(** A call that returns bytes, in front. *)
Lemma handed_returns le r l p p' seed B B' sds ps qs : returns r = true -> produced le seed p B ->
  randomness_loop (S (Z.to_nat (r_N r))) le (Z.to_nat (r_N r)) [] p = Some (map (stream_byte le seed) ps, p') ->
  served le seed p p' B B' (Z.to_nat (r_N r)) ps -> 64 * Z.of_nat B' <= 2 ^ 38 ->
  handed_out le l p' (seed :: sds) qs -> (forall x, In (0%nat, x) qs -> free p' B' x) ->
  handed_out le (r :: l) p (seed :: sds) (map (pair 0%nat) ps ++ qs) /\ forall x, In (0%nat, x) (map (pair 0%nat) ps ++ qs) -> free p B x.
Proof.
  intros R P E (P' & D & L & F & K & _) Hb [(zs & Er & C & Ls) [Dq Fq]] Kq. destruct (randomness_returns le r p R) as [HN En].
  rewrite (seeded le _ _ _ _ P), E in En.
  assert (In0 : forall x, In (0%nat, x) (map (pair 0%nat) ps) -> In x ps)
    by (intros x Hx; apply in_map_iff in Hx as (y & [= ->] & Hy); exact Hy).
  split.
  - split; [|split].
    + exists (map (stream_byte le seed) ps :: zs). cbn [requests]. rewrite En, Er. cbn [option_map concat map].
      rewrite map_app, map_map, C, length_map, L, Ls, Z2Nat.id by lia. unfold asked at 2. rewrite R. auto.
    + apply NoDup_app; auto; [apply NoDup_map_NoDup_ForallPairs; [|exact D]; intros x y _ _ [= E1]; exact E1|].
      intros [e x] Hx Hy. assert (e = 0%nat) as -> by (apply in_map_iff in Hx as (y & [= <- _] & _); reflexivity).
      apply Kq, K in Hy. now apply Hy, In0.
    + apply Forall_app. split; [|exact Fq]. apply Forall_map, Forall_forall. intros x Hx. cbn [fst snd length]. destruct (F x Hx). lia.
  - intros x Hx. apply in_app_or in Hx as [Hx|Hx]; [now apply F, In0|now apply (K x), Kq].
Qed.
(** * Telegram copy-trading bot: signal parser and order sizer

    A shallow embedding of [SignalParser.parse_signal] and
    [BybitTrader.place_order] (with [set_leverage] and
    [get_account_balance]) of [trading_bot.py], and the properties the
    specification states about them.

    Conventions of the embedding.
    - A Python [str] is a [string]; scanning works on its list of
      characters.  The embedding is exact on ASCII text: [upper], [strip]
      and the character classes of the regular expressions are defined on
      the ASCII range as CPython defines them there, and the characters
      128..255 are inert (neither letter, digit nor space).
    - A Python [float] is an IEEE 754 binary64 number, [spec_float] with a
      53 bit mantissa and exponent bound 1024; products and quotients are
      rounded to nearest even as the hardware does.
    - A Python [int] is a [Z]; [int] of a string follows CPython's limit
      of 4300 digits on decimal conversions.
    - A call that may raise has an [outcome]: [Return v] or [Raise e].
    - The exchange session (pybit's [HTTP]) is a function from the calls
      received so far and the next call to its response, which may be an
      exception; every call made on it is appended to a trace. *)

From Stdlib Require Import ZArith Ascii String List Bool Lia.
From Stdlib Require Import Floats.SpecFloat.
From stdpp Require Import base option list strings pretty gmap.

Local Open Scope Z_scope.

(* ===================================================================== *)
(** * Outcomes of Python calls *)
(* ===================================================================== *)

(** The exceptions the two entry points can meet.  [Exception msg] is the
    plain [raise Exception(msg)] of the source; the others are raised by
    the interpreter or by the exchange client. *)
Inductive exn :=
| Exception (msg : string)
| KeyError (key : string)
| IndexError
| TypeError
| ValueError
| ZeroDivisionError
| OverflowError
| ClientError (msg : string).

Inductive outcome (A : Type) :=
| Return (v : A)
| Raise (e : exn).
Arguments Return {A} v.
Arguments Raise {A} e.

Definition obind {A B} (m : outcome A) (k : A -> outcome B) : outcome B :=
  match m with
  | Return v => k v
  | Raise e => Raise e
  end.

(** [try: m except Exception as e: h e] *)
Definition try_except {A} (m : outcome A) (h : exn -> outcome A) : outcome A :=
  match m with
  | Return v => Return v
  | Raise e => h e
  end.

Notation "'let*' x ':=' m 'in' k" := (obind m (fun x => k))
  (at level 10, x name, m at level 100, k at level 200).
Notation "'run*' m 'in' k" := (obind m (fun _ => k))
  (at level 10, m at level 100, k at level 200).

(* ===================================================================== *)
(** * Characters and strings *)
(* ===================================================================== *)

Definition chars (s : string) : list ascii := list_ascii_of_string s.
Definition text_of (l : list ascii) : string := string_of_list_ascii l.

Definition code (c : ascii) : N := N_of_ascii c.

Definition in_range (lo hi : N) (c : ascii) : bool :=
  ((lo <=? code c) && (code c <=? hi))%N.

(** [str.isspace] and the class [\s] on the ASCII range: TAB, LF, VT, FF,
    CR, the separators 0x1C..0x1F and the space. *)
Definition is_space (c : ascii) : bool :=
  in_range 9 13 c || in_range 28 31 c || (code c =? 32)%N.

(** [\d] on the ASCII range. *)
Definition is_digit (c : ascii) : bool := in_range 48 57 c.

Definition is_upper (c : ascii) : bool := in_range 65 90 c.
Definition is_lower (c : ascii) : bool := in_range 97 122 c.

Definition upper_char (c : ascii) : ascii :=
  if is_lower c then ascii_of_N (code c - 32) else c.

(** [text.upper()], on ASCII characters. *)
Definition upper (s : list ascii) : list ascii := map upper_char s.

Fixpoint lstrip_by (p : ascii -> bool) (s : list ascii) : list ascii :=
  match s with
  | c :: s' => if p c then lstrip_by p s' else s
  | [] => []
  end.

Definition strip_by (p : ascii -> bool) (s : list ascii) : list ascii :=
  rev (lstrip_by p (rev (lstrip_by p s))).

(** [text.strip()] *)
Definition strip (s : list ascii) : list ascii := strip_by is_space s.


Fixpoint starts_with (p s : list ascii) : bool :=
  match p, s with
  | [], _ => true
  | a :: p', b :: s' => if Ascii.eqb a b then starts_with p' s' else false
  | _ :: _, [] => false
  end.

____

The complete listing must be printed again exactly as given.

(** A call that returns bytes, in front. *)
Lemma handed_returns le r l p p' seed B B' sds ps qs : returns r = true -> produced le seed p B ->
  randomness_loop (S (Z.to_nat (r_N r))) le (Z.to_nat (r_N r)) [] p = Some (map (stream_byte le seed) ps, p') ->
  served le seed p p' B B' (Z.to_nat (r_N r)) ps -> 64 * Z.of_nat B' <= 2 ^ 38 ->
  handed_out le l p' (seed :: sds) qs -> (forall x, In (0%nat, x) qs -> free p' B' x) ->
  handed_out le (r :: l) p (seed :: sds) (map (pair 0%nat) ps ++ qs) /\ forall x, In (0%nat, x) (map (pair 0%nat) ps ++ qs) -> free p B x.
Proof.
  intros R P E (P' & D & L & F & K & _) Hb [(zs & Er & C & Ls) [Dq Fq]] Kq. destruct (randomness_returns le r p R) as [HN En].
  rewrite (seeded le _ _ _ _ P), E in En.
  assert (In0 : forall x, In (0%nat, x) (map (pair 0%nat) ps) -> In x ps)
    by (intros x Hx; apply in_map_iff in Hx as (y & [= ->] & Hy); exact Hy).
  split.
  - split; [|split].
    + exists (map (stream_byte le seed) ps :: zs). cbn [requests]. rewrite En, Er. cbn [option_map concat map].
      rewrite map_app, map_map, C, length_map, L, Ls, Z2Nat.id by lia. unfold asked at 2. rewrite R. auto.
    + apply NoDup_app; auto; [apply NoDup_map_NoDup_ForallPairs; [|exact D]; intros x y _ _ [= E1]; exact E1|].
      intros [e x] Hx Hy. assert (e = 0%nat) as -> by (apply in_map_iff in Hx as (y & [= <- _] & _); reflexivity).
      apply Kq, K in Hy. now apply Hy, In0.
    + apply Forall_app. split; [|exact Fq]. apply Forall_map, Forall_forall. intros x Hx. cbn [fst snd length]. destruct (F x Hx). lia.
  - intros x Hx. apply in_app_or in Hx as [Hx|Hx]; [now apply F, In0|now apply (K x), Kq].
Qed.
(** * Telegram copy-trading bot: signal parser and order sizer

    A shallow embedding of [SignalParser.parse_signal] and
    [BybitTrader.place_order] (with [set_leverage] and
    [get_account_balance]) of [trading_bot.py], and the properties the
    specification states about them.

    Conventions of the embedding.
    - A Python [str] is a [string]; scanning works on its list of
      characters.  The embedding is exact on ASCII text: [upper], [strip]
      and the character classes of the regular expressions are defined on
      the ASCII range as CPython defines them there, and the characters
      128..255 are inert (neither letter, digit nor space).
    - A Python [float] is an IEEE 754 binary64 number, [spec_float] with a
      53 bit mantissa and exponent bound 1024; products and quotients are
      rounded to nearest even as the hardware does.
    - A Python [int] is a [Z]; [int] of a string follows CPython's limit
      of 4300 digits on decimal conversions.
    - A call that may raise has an [outcome]: [Return v] or [Raise e].
    - The exchange session (pybit's [HTTP]) is a function from the calls
      received so far and the next call to its response, which may be an
      exception; every call made on it is appended to a trace. *)

From Stdlib Require Import ZArith Ascii String List Bool Lia.
From Stdlib Require Import Floats.SpecFloat.
From stdpp Require Import base option list strings pretty gmap.

Local Open Scope Z_scope.

(* ===================================================================== *)
(** * Outcomes of Python calls *)
(* ===================================================================== *)

(** The exceptions the two entry points can meet.  [Exception msg] is the
    plain [raise Exception(msg)] of the source; the others are raised by
    the interpreter or by the exchange client. *)
Inductive exn :=
| Exception (msg : string)
| KeyError (key : string)
| IndexError
| TypeError
| ValueError
| ZeroDivisionError
| OverflowError
| ClientError (msg : string).

Inductive outcome (A : Type) :=
| Return (v : A)
| Raise (e : exn).
Arguments Return {A} v.
Arguments Raise {A} e.

Definition obind {A B} (m : outcome A) (k : A -> outcome B) : outcome B :=
  match m with
  | Return v => k v
  | Raise e => Raise e
  end.

(** [try: m except Exception as e: h e] *)
Definition try_except {A} (m : outcome A) (h : exn -> outcome A) : outcome A :=
  match m with
  | Return v => Return v
  | Raise e => h e
  end.

Notation "'let*' x ':=' m 'in' k" := (obind m (fun x => k))
  (at level 10, x name, m at level 100, k at level 200).
Notation "'run*' m 'in' k" := (obind m (fun _ => k))
  (at level 10, m at level 100, k at level 200).

(* ===================================================================== *)
(** * Characters and strings *)
(* ===================================================================== *)

Definition chars (s : string) : list ascii := list_ascii_of_string s.
Definition text_of (l : list ascii) : string := string_of_list_ascii l.

Definition code (c : ascii) : N := N_of_ascii c.

Definition in_range (lo hi : N) (c : ascii) : bool :=
  ((lo <=? code c) && (code c <=? hi))%N.

(** [str.isspace] and the class [\s] on the ASCII range: TAB, LF, VT, FF,
    CR, the separators 0x1C..0x1F and the space. *)
Definition is_space (c : ascii) : bool :=
  in_range 9 13 c || in_range 28 31 c || (code c =? 32)%N.

(** [\d] on the ASCII range. *)
Definition is_digit (c : ascii) : bool := in_range 48 57 c.

Definition is_upper (c : ascii) : bool := in_range 65 90 c.
Definition is_lower (c : ascii) : bool := in_range 97 122 c.

Definition upper_char (c : ascii) : ascii :=
  if is_lower c then ascii_of_N (code c - 32) else c.

(** [text.upper()], on ASCII characters. *)
Definition upper (s : list ascii) : list ascii := map upper_char s.

Fixpoint lstrip_by (p : ascii -> bool) (s : list ascii) : list ascii :=
  match s with
  | c :: s' => if p c then lstrip_by p s' else s
  | [] => []
  end.

Definition strip_by (p : ascii -> bool) (s : list ascii) : list ascii :=
  rev (lstrip_by p (rev (lstrip_by p s))).

(** [text.strip()] *)
Definition strip (s : list ascii) : list ascii := strip_by is_space s.


Fixpoint starts_with (p s : list ascii) : bool :=
  match p, s with
  | [], _ => true
  | a :: p', b :: s' => if Ascii.eqb a b then starts_with p' s' else false
  | _ :: _, [] => false
  end.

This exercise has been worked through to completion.